A venture with ENRC, controlled by businessmen from Kazakhstan and the government of the former Soviet Union country, is due to start producing platinum in the first quarter of next year. An exploration report from an alliance with the Chinese company, previously identified as Norinco International Cooperation Ltd., is due by year-end.
“Everything is on course” for the venture with ENRC to start production in the African country by April, Jerry Ndlovu, managing director of the state-owned Zimbabwean company, said in an interview yesterday in Harare, the capital. ENRC declined to comment when called.
Zimbabwe, which has the world’s biggest resources of platinum after South Africa, is trying to expand its mining industry to help the country recover from a decade of economic contraction between 2000 and 2009. Failed land-reform programs slashed production of tobacco and roses, increasing the country’s reliance on metals.
The spot price of platinum fell 0.7 percent to $1,440.35 an ounce by 5:25 p.m. in London. ENRC shares fell 0.1 percent to
The nation will produce about 365,000 ounces of platinum as well as metals found in the ore alongside the metal this year from mines owned by Anglo American Platinum, Impala and Aquarius Platinum Ltd., according to the country’s Chamber of Mines, an industry body. Those companies, whose other assets are in South Africa, are the only producers of the metal in Zimbabwe.

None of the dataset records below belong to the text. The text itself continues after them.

(** A name in normal form. *)
Definition name_ok (s : string) : Prop := plain s = true /\ to_ascii_lowercase s = s.

Lemma name_ok_normalize s : name_ok s -> normalize_name s = s.
Proof.
  intros [[Hg Hl]%andb_true_iff Hlow]. unfold normalize_name. rewrite trim_graphic by done.
  rewrite trim_end_dot; [done|]. destruct (split "." s) as [|w ws]; [done|]. simpl in *. by apply andb_true_iff in Hl as [_ Hl].
Qed.

Lemma is_label_plain l : is_label l = true -> is_empty l = false /\ str_forallb is_graphic l = true.
Proof.
  unfold is_label. destruct (is_empty l); [done|]. simpl. destruct (63 <? str_len l); [done|].
  destruct (starts_with l "-" || ends_with l "-"); [done|]. intros H. split; [done|].
  induction l as [|c l IH]; [done|]. simpl in *. apply andb_true_iff in H as [Hc H]. rewrite IH by done.
  rewrite andb_true_r. unfold is_graphic, in_codes. apply orb_true_iff in Hc as [Hc| ->%Ascii.eqb_eq]; [|done].
  unfold is_ascii_alphanumeric, is_ascii_alphabetic, is_ascii_upper, is_ascii_lower, is_ascii_digit, in_codes in Hc.
  to_prop. lia.
Qed.

Lemma join_graphic ls : Forall (fun l => str_forallb is_graphic l = true) ls -> str_forallb is_graphic (join "." ls) = true.
Proof.
  induction 1 as [|l ls Hl Hls IH]; [done|]. destruct ls as [|l' ls]; [done|].
  change (join "." (l :: l' :: ls)) with (l +:+ "." +:+ join "." (l' :: ls)).
  by rewrite !str_forallb_app, Hl, IH.
Qed.

(** Names that pass the check are in normal form once normalised. *)
Lemma is_fqdn_name_ok n w : is_fqdn n w = true -> name_ok (normalize_name n).
Proof.
  unfold is_fqdn. set (m := normalize_name n). destruct (is_empty m); [done|].
  destruct (length (split "." m) <? 2)%nat; [done|]. intros H.
  split; [|unfold m, normalize_name; by rewrite to_ascii_lowercase_idem].
  assert (Forall (fun l => is_empty l = false /\ str_forallb is_graphic l = true) (split "." m)) as Hall.
  { destruct (split "." m) as [|l ls]; [by constructor|]. apply andb_true_iff in H as [Hl Hls]. constructor.
    - apply orb_true_iff in Hl as [[_ ->%String.eqb_eq]%andb_true_iff|Hl]; [done|by apply is_label_plain].
    - apply Forall_forall. intros x Hx%list_elem_of_In. apply is_label_plain. by eapply forallb_forall in Hls. }
  unfold plain. apply andb_true_iff. split.
  - rewrite <- (join_split m). apply join_graphic. eapply Forall_impl; [exact Hall|]. by intros x [_ ?].
  - apply forallb_forall. intros x Hx%list_elem_of_In. eapply Forall_forall in Hall as [-> _]; [done|exact Hx].
Qed.

(** ** A sample snapshot *)

Definition sample_record (name : string) (rt : RecordType) (key value : string) : DnsRecord json_value :=
  mkDnsRecord name 0 0 "admin" "z" name 300 rt (JObj [(key, JStr value)]) true.

Definition sample_zone (name : string) : Zone :=
  mkZone name 0 0 "admin" name Soa_default true false false Primary [] [] false [] None None.

Definition sample_snapshot : Snapshot json_value :=
  mkSnapshot
    [mkZoneData (sample_zone "example.com")
       [sample_record "www.example.com" Cname "target" "Host.Example.com.";
        sample_record "host.example.com" A "address" "192.0.2.1";
        sample_record "*.example.com" A "address" "192.0.2.2"];
     mkZoneData (sample_zone "com") [sample_record "www.example.com" A "address" "192.0.2.3"]]
    [mkRpzRule "1" 0 0 "admin" "*.ads.example.com" Redirect (Some "host.example.com"%string) true;
     mkRpzRule "2" 0 0 "admin" "*.example.com" Nxdomain None false;
     mkRpzRule "3" 0 0 "admin" "*.track.ads.example.com" Drop None true].
Definition RpzRecord_into_model (now : Z) (kr : string * RpzRecord) : RpzRule :=
  let (k, r) := kr in
  mkRpzRule k (parse_rfc3339 now (pr_created_at r)) (parse_rfc3339 now (pr_updated_at r)) (pr_created_by r)
    (pr_domain r) (unwrap_or Nxdomain (RpzAction_from_str (pr_action r))) (pr_redirect_to r) (pr_enabled r).

(** The secret is blanked out. *)
Definition TsigKeyRecord_into_model_redacted (now : Z) (kr : string * TsigKeyRecord) : TsigKey :=
  let (k, r) := kr in
  mkTsigKey k (parse_rfc3339 now (tr_created_at r)) (parse_rfc3339 now (tr_updated_at r)) (tr_created_by r)
    (tr_name r) (TsigKeyRecord_algorithm r) EmptyString.

Definition GeoRuleRecord_into_model (now : Z) (kr : string * GeoRuleRecord) : GeoRule V :=
  let (k, r) := kr in
  mkGeoRule k (parse_rfc3339 now (gr_created_at r)) (parse_rfc3339 now (gr_updated_at r)) (gr_created_by r)
    (gr_zone r) (gr_name r) (unwrap_or A (RecordType_from_str (gr_record_type r))) (gr_ttl r)
    (unwrap_or json_null (of_string (gr_default_data r))) (unwrap_or [] (of_string (gr_regions r)))
    (gr_enabled r).

(** ** Zones *)

Definition find_zone_by_name (now : Z) (name : string) : Db (option Zone) :=
  do! recs <- read_from zone_t (select (fun r => String.eqb (zr_name r) name) unordered (Some 1%nat));
  mret (ZoneRecord_into_model now <$> head recs).

Definition create_zone (now : Z) (name : string) (s : Soa) (enabled : bool) (actor : string) : Db Zone :=
  let name := normalize_name name in
  do! found <- find_zone_by_name now name;
  match found with
  | Some _ => mfail (Constraint MSG_ZONE_EXISTS)
  | None =>
      let t := to_rfc3339 now in
      let rec := mkZoneRecord name (json_text s) enabled false false "primary" [] [] false [] None None t t actor in
      do! created <- on_zones (create rec);
      match created with
      | Some kr => mret (ZoneRecord_into_model now kr)
      | None => mfail (Constraint "zone creation returned nothing")
      end
  end.

Definition list_zones (now : Z) : Db (list Zone) :=
  do! recs <- read_from zone_t (select (fun _ => true) (fun a b => str_le (zr_name a) (zr_name b)) None);
  mret (map (ZoneRecord_into_model now) recs).

Definition get_zone (now : Z) (id : string) : Db (option Zone) :=
  do! rec <- read_from zone_t (select_key id);
  mret ((fun r => ZoneRecord_into_model now (id, r)) <$> rec).

(** [UPDATE type::record('zone', $id) SET ...] *)
Definition update_zone_row (id : string) (f : ZoneRecord -> ZoneRecord) : Db (list (string * ZoneRecord)) :=
  on_zones (update_where (fun k _ => String.eqb k id) f).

Mining companies operating in the country are compelled by law to cede or sell control of their assets to the government or black local citizens.
ENRC holds 60 percent of Todal Mining Ltd., which owns a 4,500-hectare (11,120-acre) concession near Shurugwi, 233 kilometers (145 miles) southwest of Harare, according to its last annual report. ZMDC owns the rest.
ENRC acquired the interest when it took over Central African Mining & Exploration Co., known as Camec. Camec paid $120 million in cash and shares to Zimbabwe for the stake in 2008 and agreed to lend the government of President Robert Mugabe a further $100 million, it said in a statement at the time. The concessions were held by Johannesburg-based Anglo American Platinum.
In 2008 Camec said a mine on the Bougai and Kironde concessions would be built at a cost of $200 million within 18 months months and would produce as much as 150,000 ounces of platinum annually.
ZMDC also has an equally owned venture, Global Platinum, with a Chinese company, Ndlovu said, declining to give the identity of the company. The venture will operate as Shin-Zim Ltd., he said. In 2006 the ZMDC said it formed Global Platinum with Norinco, a state-owned Chinese engineering company, on concessions taken from Impala.
“We have spent $40 million on exploration for that project,” he said. “The final report for exploration shall be with us before the end of the year.”
Global’s concessions are in Selous, 69 kilometers southwest of Harare.
“We are still at the exploration stage,” Richman Ncube, a spokesman for Global, said in an interview. Results are “favorable, these things take time,” he said.
The chamber listed other potential producers as RusChrome, Amari Platinum and ACR, in a report this month.
In August, Russia’s Kommersant newspaper reported that Vi Holding, Rostech and Vnesheconombank, a state-owned development bank, were considering buying 40 percent of RusChrome Mining for $300 million to gain access to the Zimbabwean deposit. Kommersant cited two unidentified people close to the talks.